Y ya tienen a viejos y jóvenes acudiendo, de cerca y de
lejos, con rosas, las más bellas que crecían en todos los jardines; pero ninguna
era la requerida. La flor milagrosa tenía que proceder del jardín del amor; pero
incluso en él, ¿qué rosa era expresión del amor más puro y sublime?
Los poetas cantaron las rosas más hermosas del mundo, y
cada uno celebraba la suya. Y el mensaje corrió por todo el país, a cada corazón
en que el amor palpitaba; corrió el mensaje y llegó a gentes de todas las edades
y clases sociales.
-Nadie ha mencionado aún la flor -afirmaba el sabio.
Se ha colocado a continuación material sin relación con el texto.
(** X20: on a store reached from the empty one, a pending session without any
    event that is evaluated less than a second after its creation is
    rejected: the score is at most 40 and the stored status becomes
    rejected. *)
Theorem quick_evaluation_is_rejected
    (L : Libs) (ops : list Verify.Op) (sid : string) (s : Verify.Session)
    (now : Z) (req : Request) :
  Verify.runAll L ∅ ops !! sid = Some s ->
  Verify.status s = Verify.pending ->
  Verify.events s = [] ->
  now - Verify.createdAt s < 1000 ->
  exists v s',
    Verify.verify L (Verify.runAll L ∅ ops) sid now req
    = (<[sid := s']> (Verify.runAll L ∅ ops), Verify.VerifyResult v)
    /\ Verify.isHuman v = false
    /\ (Verify.score v <= 40)%Q
    /\ Verify.status s' = Verify.rejected.
Proof.
  intros Hs Hp He Hage.
  destruct (Wf_reachable L ops sid s Hs) as [_ (t & rq & body & _ & _ & _ & _ & Hf & Hn) Hb _].
  specialize (Hb He).
  assert (Hq : (Verify.score (Verify.verifySession now s req) <= 40)%Q).
  { apply verifySession_quick; auto.
    - intros f Ef. rewrite Hf in Ef. apply (inj Some) in Ef. subst f.
      apply analyzeFingerprint_range.
    - intros n En. rewrite Hn in En. apply (inj Some) in En. subst n.
      apply analyzeNetwork_range. }
  assert (Hh : Verify.isHuman (Verify.verifySession now s req) = false).
  { destruct (Verify.isHuman (Verify.verifySession now s req)) eqn:E; [|reflexivity].
    unfold Verify.verifySession in E, Hq. cbn [Verify.isHuman Verify.score] in E, Hq.
    apply Qleb_le in E. exfalso.
    apply (Qle_not_lt _ _ (Qle_trans _ _ _ E Hq)). reflexivity. }
  exists (Verify.verifySession now s req),
         (Verify.decided now (Verify.verifySession now s req) s).
  split.
  - unfold Verify.verify. rewrite Hs, Hp, Hb, He.
    rewrite bool_decide_eq_true_2 by reflexivity. reflexivity.
  - split; [exact Hh|]. split; [exact Hq|].
    cbn [Verify.decided Verify.status]. now rewrite Hh.
Qed.

(** The same evaluation. *)
Lemma quick_evaluation_is_rejected_witness :
  exists v s',
    Verify.verify Demo.libs (Verify.runAll Demo.libs ∅ Scenario.createOps)
      Demo.sid 1500 Demo.request
    = (<[Demo.sid := s']> (Verify.runAll Demo.libs ∅ Scenario.createOps),
       Verify.VerifyResult v)
    /\ Verify.isHuman v = false
    /\ (Verify.score v <= 40)%Q
    /\ Verify.status s' = Verify.rejected.
Proof.
  apply (quick_evaluation_is_rejected Demo.libs Scenario.createOps Demo.sid
           Scenario.fresh 1500 Demo.request).
  - exact scenario_fresh.
  - exact scenario_fresh_pending.
  - reflexivity.
  - reflexivity.
Defined.

(** X21: once a behaviour analysis is stored for a session, no sequence of
    operations that does not issue the identifier again replaces it: later
    events do not trigger a new analysis, and Evaluate uses the stored one. *)
Theorem behaviour_verdict_is_frozen
    (L : Libs) (st : Verify.Store) (ops : list Verify.Op) (sid : string)
    (s s' : Verify.Session) (b : Behavior.Result) :
  forallb (fun o => negb (Verify.reissues sid o)) ops = true ->
  st !! sid = Some s -> Verify.runAll L st ops !! sid = Some s' ->
  Verify.behavior (Verify.analysis s) = Some b ->
  Verify.behavior (Verify.analysis s') = Some b.
Proof.
  revert st s. induction ops as [|o ops IH]; intros st s Hf Hs Hs' Hb.
  - cbn in Hs'. rewrite Hs in Hs'. injection Hs' as <-. exact Hb.
  - cbn in Hf. apply andb_true_iff in Hf as [Ho Hf]. apply negb_true_iff in Ho.
    change (Verify.runAll L st (o :: ops))
      with (Verify.runAll L (Verify.run L st o) ops) in Hs'.
    destruct (Verify.run L st o !! sid) as [s1|] eqn:E.
    + apply (IH (Verify.run L st o) s1 Hf E Hs').
      apply (run_behavior L st o sid s s1 b Ho Hs E Hb).
    + rewrite (runAll_absent _ _ _ _ Hf E) in Hs'. discriminate.
Qed.
(** * Path-addressed access to a JSON configuration document

    A shallow embedding of [packages/angular/cli/commands/config-impl.ts]:
    the path parser [parseJsonPath], the two reduce-style walks
    [getValueFromPath] and [setValueFromPath], the value normalizer
    [normalizeValue] with its registry [validCliPaths], and the methods [get]
    and [set] of the command. *)

From Stdlib Require Import Bool Arith NArith List Lia Ascii String Floats.
Import ListNotations.
Open Scope string_scope.
Set Warnings "-register-all".

(** ** Values

    A document is a tree of the six JSON shapes plus JavaScript's
    [undefined], which is what an array hole holds.  Numbers are IEEE
    doubles.  An object is the list of its own properties in the order
    JavaScript enumerates them.  No value is shared between two places of a
    document, and the objects of a document have [Object.prototype] as their
    prototype, as parsed JSON and object literals have; [Object.prototype]
    has its twelve standard members and no other. *)

Inductive JsonValue : Type :=
| JUndefined
| JNull
| JBoolean (b : bool)
| JNumber (n : float)
| JString (s : string)
| JArray (elements : list JsonValue)
| JObject (properties : list (string * JsonValue)).

(** What the accumulator of a walk can be: a value of the document, or what
    a property access finds on the prototype chain, which is
    [Object.prototype] itself (through [__proto__]) or one of its
    functions. *)
Inductive JsValue : Type :=
| Doc (v : JsonValue)
| ObjectPrototype
| BuiltinFunction (key : string).

Coercion Doc : JsonValue >-> JsValue.

(** A path fragment as the reducers receive it: [string | number].  A number
    fragment is an array index. *)
Inductive fragment : Type :=
| FString (key : string)
| FNumber (index : nat).

(** Outcome of a call that may throw. *)
Inductive exception : Type :=
| Error (message : string)
| InvalidJsonCharacterException
| JsonException.

Inductive outcome (A : Type) : Type :=
| Return (a : A)
| Throw (e : exception).
Arguments Return {A} a.
Arguments Throw {A} e.

(** [value == undefined]: loose equality, true of [undefined] and [null]. *)
Definition looseUndefined (value : JsValue) : bool :=
  match value with
  | Doc JUndefined | Doc JNull => true
  | _ => false
  end.

(** [typeof value == 'object']; a function is not one. *)
Definition typeofObject (value : JsValue) : bool :=
  match value with
  | Doc JNull | Doc (JArray _) | Doc (JObject _) | ObjectPrototype => true
  | _ => false
  end.
(** C2 as stated fails: the mean that fills a missing latitude can itself be
    the sentinel. *)
Lemma cleaned_rows_located_counterexample :
  ~ (forall r, In r (clean survey_mean_is_sentinel) -> cleaned_row_ok r).
Proof.
  intros H.
  destruct (H (nth 2 (clean survey_mean_is_sentinel)
                   (survey_row 0 0 0 0 None))) as [(q & E & Hq) _].
  - vm_compute. right. right. left. reflexivity.
  - vm_compute in E. injection E as <-. apply Hq. reflexivity.
Qed.

(** The other way the claim fails: with no latitude measured at all the
    mean is missing and nothing is filled in. *)
Lemma cleaned_rows_unlocated :
  Forall (fun r => latitude r = None) (clean survey_no_latitude) /\
  clean survey_no_latitude <> [].
Proof. split; [repeat constructor | discriminate]. Qed.

(** C4: on the two-row table of the specification, whatever the other
    columns hold, the first cleaned row has latitude 12.9, the mean of the
    latitudes that are not the sentinel, and state name "Delhi". *)
Theorem clean_two_row_scenario :
  forall (l1 l2 : nat) (op1 nt1 cc1 io1 op2 nt2 cc2 io2 : option string)
         (m1 y1 m2 y2 : cell),
    let row1 :=
      mkRow l1 (Some 3) (Some (-1.0)) (Some 77.5) (Some " delhi "%string)
            op1 nt1 cc1 io1 m1 y1 in
    let row2 :=
      mkRow l2 (Some 5) (Some 12.9) (Some 77.6) (Some "Karnataka"%string)
            op2 nt2 cc2 io2 m2 y2 in
    exists r r' v,
      clean [row1; row2] = [r; r'] /\
      latitude r = Some v /\ v == 12.9 /\
      Pandas.mean_of (measured (column latitude [row1; row2])) = Some v /\
      state_name r = Some "Delhi"%string.
Proof.
  intros. eexists. eexists. exists 12.9.
  split; [reflexivity|]. repeat split; reflexivity.
Qed.

(** C9: the fill values are the column means over every row of the raw
    table, the rows that line 36 drops included: a cleaned row that needed
    a latitude (longitude) carries the mean over the whole column, and two
    tables that differ only in the latitude of a dropped row are cleaned to
    different latitudes. *)
Theorem imputation_counts_dropped_rows :
  (forall (df : table) (r : row),
      In r (clean df) ->
      exists r0,
        In r0 df /\ label r = label r0 /\
        latitude r
        = Pandas.fill_cell
            (Pandas.mean (map Pandas.replace_cell (column latitude df)))
            (Pandas.replace_cell (latitude r0)) /\
        longitude r
        = Pandas.fill_cell
            (Pandas.mean (map Pandas.replace_cell (column longitude df)))
            (Pandas.replace_cell (longitude r0))) /\
  (filter (fun r => Pandas.notna (state_name r)) survey_unnamed_south
   = filter (fun r => Pandas.notna (state_name r)) survey_unnamed_north /\
   exists v w,
     column latitude (clean survey_unnamed_south) = [Some v; Some 12] /\
     column latitude (clean survey_unnamed_north) = [Some w; Some 12] /\
     v == 10 /\ w == 21).
Proof.
  split.
  - intros df r H.
    apply clean_row_origin in H as (r0 & Hin & _ & El & _ & _ & Elat & Elon).
    exists r0. unfold Pandas.mean. rewrite !dropna_replace. auto.
  - split; [reflexivity|].
    eexists. eexists. split; [reflexivity|]. split; [reflexivity|].
    split; reflexivity.
Qed.

(* ------------------------------------------------------------------ *)
(** * The scaling stage                                                *)
(* ------------------------------------------------------------------ *)

Lemma feature_rating df :
  Sklearn.feature 0 (numeric_columns df) = column rating df.
Proof. unfold Sklearn.feature, numeric_columns. now rewrite map_map. Qed.

Lemma feature_latitude df :
  Sklearn.feature 1 (numeric_columns df) = column latitude df.
Proof. unfold Sklearn.feature, numeric_columns. now rewrite map_map. Qed.

Lemma feature_longitude df :
  Sklearn.feature 2 (numeric_columns df) = column longitude df.
Proof. unfold Sklearn.feature, numeric_columns. now rewrite map_map. Qed.
Lemma flattenLists_store_refines_witness :
  repr 0 frozen_store 1 frozen_tree ∧ size frozen_tree < 3 ∧
  ∃ l' s',
    flattenLists_store 3 1 frozen_store = (Ok l', s') ∧
    repr 0 s' l' (flattenLists frozen_tree) ∧
    repr 0 s' 1 frozen_tree ∧
    objects frozen_store `prefix_of` objects s' ∧
    cacheByLength s' = cacheByLength frozen_store.
Proof.
  split; [exact frozen_store_repr|]. split; [simpl; lia|].
  apply flattenLists_store_refines; [exact frozen_store_repr|simpl; lia].
Defined.
(** * Logo overlay service ([app.py]): shallow embedding and verified properties

    The service has one handler, [overlay_logo], which authenticates the
    request, normalises the overlay parameters, obtains the base image and the
    logo, resizes the logo relative to the base width, fades it, places it with
    [compute_position] and alpha-composites it onto a copy of the base.

    Python values are modelled as follows.
    - [int] is [Z]; [//] is [Z.div] (floor division).
    - [float] is IEEE binary64, given by the Standard Library's executable
      specification [spec_float] at precision 53 and maximal exponent 1024;
      the values a Python float can hold are the [Float.valid] ones.
    - [str] is [string], read as the sequence of its code points below 256.
    - [bytes] is [list Byte.byte].
    - An exception is a value of [exn]; a computation that may raise returns a
      [result].
    - Image objects live in a store ([heap]) and are referred to by location,
      so that in-place methods ([putalpha], [alpha_composite]) are updates of
      the store and [copy] is an allocation.
    - The pixel operations of the imaging library are an interface
      ([ImageLib]); the handler is generic in it. *)

From Stdlib Require Import ZArith Lia Ascii String Floats.SpecFloat.
From stdpp Require Import gmap strings.

Local Open Scope Z_scope.

(** ** Exceptions *)

(** The [detail] of the [HTTPException]s the service raises, by kind. *)
Inductive http_error :=
| Unauthenticated      (* "Missing Bearer token" *)
| Forbidden            (* "Invalid token" *)
| InvalidParameter     (* "position must be one of [...]" *)
| EmptyUpload          (* "Empty image upload" *)
| InvalidImageFormat   (* "Invalid image file format" *)
| RemoteFetchFailed    (* "Failed to fetch base image from URL: ..." *)
| MissingBaseImage     (* "Either 'image' file or 'image_url' must be provided" *)
| LogoNotFound.        (* "Logo not found (no url provided and no local default)" *)

Inductive exn :=
| HTTPException (status_code : Z) (detail : http_error)
| ValueError             (* int() or float() of a bad value *)
| OverflowError          (* int too large for a float, int() of an infinity *)
| ZeroDivisionError      (* float division by zero *)
| RequestException       (* requests.get, raise_for_status *)
| UnidentifiedImageError (* Image.open on bytes that are no image *)
| OSError                (* convert("RGBA") on truncated image data *)
| IsADirectoryError      (* Image.open on a path that is a directory *)
| ImagingError           (* an error raised inside the imaging library *)
| FileNotFoundError      (* Image.open on a path with no file *)
| ReferenceError.        (* a location with no object; never raised by the handler *)

Inductive result (A : Type) :=
| Ok (a : A)
| Raise (e : exn).
Arguments Ok {A} a.
Arguments Raise {A} e.

#[global] Instance http_error_eq_dec : EqDecision http_error.
Proof. solve_decision. Defined.
#[global] Instance exn_eq_dec : EqDecision exn.
Proof. solve_decision. Defined.

#[global] Instance result_ret : MRet result := @Ok.
#[global] Instance result_bind : MBind result := fun A B f r =>
  match r with
  | Ok a => f a
  | Raise e => Raise e
  end.

(** ** Python floats *)

Definition float : Type := spec_float.

Module Float.

Definition prec : Z := 53.
Definition emax : Z := 1024.

(** [float(n)] for an int [n]: rounded to nearest, ties to even;
    [OverflowError] when the rounded value is not finite. *)
Definition of_int (n : Z) : result float :=
  match binary_normalize prec emax n 0 false with
  | S754_infinity _ => Raise OverflowError
  | f => Ok f
  end.

(** [int(x)]: truncation toward zero; [ValueError] on a NaN and
    [OverflowError] on an infinity. *)
Definition to_int (x : float) : result Z :=
  match x with
  | S754_zero _ => Ok 0
  | S754_nan => Raise ValueError
  | S754_infinity _ => Raise OverflowError
  | S754_finite s m e =>
      let a := if 0 <=? e then Z.pos m * 2 ^ e else Z.pos m / 2 ^ (- e) in
      Ok (if s then - a else a)
  end.

(** The floor of a finite float, as a mathematical integer. *)
Definition floor (x : float) : option Z :=
  match x with
  | S754_zero _ => Some 0
  | S754_finite s m e =>
      Some (if 0 <=? e then (if s then - Z.pos m else Z.pos m) * 2 ^ e
            else (if s then - Z.pos m else Z.pos m) / 2 ^ (- e))
  | _ => None
  end.

Definition mul (x y : float) : float := SFmul prec emax x y.

(** [x / y] on floats raises [ZeroDivisionError] when [y] is a zero. *)
Definition div (x y : float) : result float :=
  match y with
  | S754_zero _ => Raise ZeroDivisionError
  | _ => Ok (SFdiv prec emax x y)
  end.

(** [x < y] and [x > y]: false whenever an operand is a NaN. *)
Definition ltb (x y : float) : bool :=
  match SFcompare x y with
  | Some Lt => true
  | _ => false
  end.

Definition gtb (x y : float) : bool :=
  match SFcompare x y with
  | Some Gt => true
  | _ => false
  end.

(** [x <= y], used to state that a value lies in a closed interval. *)
Definition leb (x y : float) : bool :=
  match SFcompare x y with
  | Some Lt | Some Eq => true
  | _ => false
  end.

(** The floats below zero. *)
Definition negative (x : float) : bool :=
  match x with
  | S754_finite true _ _ | S754_infinity true => true
  | _ => false
  end.

(** The zeros and the finite floats of magnitude below [2 ^ k]. *)
Definition below (k : Z) (x : float) : Prop :=
  match x with
  | S754_zero _ => True
  | S754_finite _ m e => Zdigits2 (Z.pos m) + e <= k ∧ e <= k
  | _ => False
  end.

(** The values a Python float can hold. *)
Definition valid (x : float) : Prop := valid_binary prec emax x = true.

Definition is_nan (x : float) : bool :=
  match x with
  | S754_nan => true
  | _ => false
  end.

(** The float literals of the source: the binary64 value nearest to the
    decimal, as the Python parser produces it. *)
Definition f_0_03 : float := S754_finite false 8646911284551352 (-58).
Definition f_0_05 : float := S754_finite false 7205759403792794 (-57).
Definition f_0_18 : float := S754_finite false 6485183463413514 (-55).
Definition f_0_80 : float := S754_finite false 7205759403792794 (-53).
Definition f_0_95 : float := S754_finite false 8556839292003942 (-53).
Definition f_1_0 : float := S754_finite false 4503599627370496 (-52).

(** The nearest binary64 value of the fraction [a / b], for checking the
    literals above. *)
Definition of_ratio (a b : Z) : float :=
  SFdiv prec emax (binary_normalize prec emax a 0 false)
                  (binary_normalize prec emax b 0 false).

End Float.

(** ** Python strings *)

Module Str.

(** [c.isspace()] for a code point below 256. *)
Definition isspace (c : ascii) : bool :=
  let n := Z.of_N (N_of_ascii c) in
  ((9 <=? n) && (n <=? 13)) || ((28 <=? n) && (n <=? 32))
  || (n =? 133) || (n =? 160).
(** * Exercise guide: item list, share-link codec, storage and list view

    A shallow embedding of the single-file React application
    (the second document of [src/vite.config.js]): the functions
    [encodeData], [decodeData], [getQueryParam], [uid], [loadData],
    [saveData] and [buildShareText], the memoised values [filtered] and
    [selected], the handlers [openAdd], [openEdit], [handleSave],
    [handleDelete], [toast], [importJSON], the text of [exportJSON] and the
    two share-link readers, together with the parts of the ECMAScript and
    web-platform library they call.

    Strings are sequences of UTF-16 code units, values are the values
    that JSON text can denote (plus [undefined]), exceptions are explicit
    results, and the handlers run in a state monad over the application
    state, the clock and the random source. *)

From Stdlib Require Import ZArith List Bool Lia String Ascii QArith Qcanon.
From Stdlib Require Import Permutation Sorted.
From stdpp Require Import gmap.
Import ListNotations.
Local Open Scope Z_scope.

(** ** Strings *)

(** A JavaScript string is a finite sequence of 16-bit code units. *)
Abbreviation jsstring := (list Z).

Definition code_unit (c : Z) : Prop := 0 <= c < 65536.

Definition ch (a : ascii) : Z := Z.of_N (N_of_ascii a).

(** The code units of an ASCII literal. *)
Definition js (s : string) : jsstring := List.map ch (list_ascii_of_string s).

Definition in_range (lo hi c : Z) : bool := (lo <=? c) && (c <=? hi).

Definition is_ascii (c : Z) : bool := in_range 0 127 c.
Definition is_digit (c : Z) : bool := in_range 48 57 c.
Definition is_upper (c : Z) : bool := in_range 65 90 c.
Definition is_lower (c : Z) : bool := in_range 97 122 c.
Definition is_alnum (c : Z) : bool := is_digit c || is_upper c || is_lower c.

Definition is_high_surrogate (c : Z) : bool := in_range 55296 56319 c.
Definition is_low_surrogate (c : Z) : bool := in_range 56320 57343 c.

(** Membership of a code unit in the characters of a literal. *)
Definition one_of (s : string) (c : Z) : bool :=
  existsb (Z.eqb c) (js s).

(** WhiteSpace and LineTerminator of ECMA-262, the set that
    [String.prototype.trim] strips. *)
Definition is_js_space (c : Z) : bool :=
  in_range 9 13 c || (c =? 32) || (c =? 160) || (c =? 5760)
  || in_range 8192 8202 c || (c =? 8232) || (c =? 8233) || (c =? 8239)
  || (c =? 8287) || (c =? 12288) || (c =? 65279).

Fixpoint trimStart (s : jsstring) : jsstring :=
  match s with
  | c :: s' => if is_js_space c then trimStart s' else s
  | [] => []
  end.

Definition trimEnd (s : jsstring) : jsstring := rev (trimStart (rev s)).

Definition trim (s : jsstring) : jsstring := trimEnd (trimStart s).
Nadie ha designado el lugar donde florece en toda su magnificencia. No son las
rosas de la tumba de Romeo y Julieta o de la Walburg, a pesar de que su aroma se
exhalará siempre en leyendas y canciones; ni son las rosas que brotaron de las
lanzas ensangrentadas de Winkelried, de la sangre sagrada que mana del pecho del
héroe que muere por la patria, aunque no hay muerte más dulce ni rosa más roja
que aquella sangre. Ni es tampoco aquella flor maravillosa para cuidar la cual
el hombre sacrifica su vida velando de día y de noche en la sencilla habitación:
la rosa mágica de la Ciencia.
-Yo sé dónde florece -dijo una madre feliz, que se
presentó con su hijito a la cabecera de la Reina-. Sé dónde se encuentra la rosa
más preciosa del mundo, la que es expresión del amor más puro y sublime. Florece
en las rojas mejillas de mi dulce hijito cuando, restaurado por el sueño, abre
los ojos y me sonríe con todo su amor.
Bella es esa rosa -contestó el sabio- pero hay otra más
bella todavía.
-¡Sí, otra mucho más bella! -dijo una de las mujeres-.
La he visto; no existe ninguna que sea más noble y más santa. Pero era pálida
como los pétalos de la rosa de té. En las mejillas de la Reina la vi. La Reina
se había quitado la real corona, y en las largas y dolorosas noches sostenía a
su hijo enfermo, llorando, besándolo y rogando a Dios por él, como sólo una
madre ruega a la hora de la angustia.
-Santa y maravillosa es la rosa blanca de la tristeza
en su poder, pero tampoco es la requerida.
-No; la rosa más incomparable la vi ante el altar del
Señor -afirmó el anciano y piadoso obispo-. La vi brillar como si reflejara el
rostro de un ángel. Las doncellas se acercaban a la sagrada mesa, renovaban el
pacto de alianza de su bautismo, y en sus rostros lozanos se encendían unas
rosas y palidecían otras. Había entre ellas una muchachita que, henchida de amor
y pureza, elevaba su alma a Dios: era la expresión del amor más puro y más
sublime.
-¡Bendita sea! -exclamó el sabio-, mas ninguno ha
nombrado aún la rosa más bella del mundo.
En esto entró en la habitación un niño, el hijito de la
Reina; había lágrimas en sus ojos y en sus mejillas, y traía un gran libro
abierto, encuadernado en terciopelo, con grandes broches de plata.
-¡Madre! -dijo el niño-. ¡Oye lo que acabo de leer!-.
Y, sentándose junto a la cama, se puso a leer acerca de Aquél que se había
sacrificado en la cruz para salvar a los hombres y a las generaciones que no
habían nacido.
-¡Amor más sublime no existe!
Se encendió un brillo rosado en las mejillas de la
Reina, sus ojos se agrandaron y resplandecieron, pues vio que de las hojas de
aquel libro salía la rosa más espléndida del mundo, la imagen de la rosa que, de
la sangre de Cristo, brotó del árbol de la Cruz.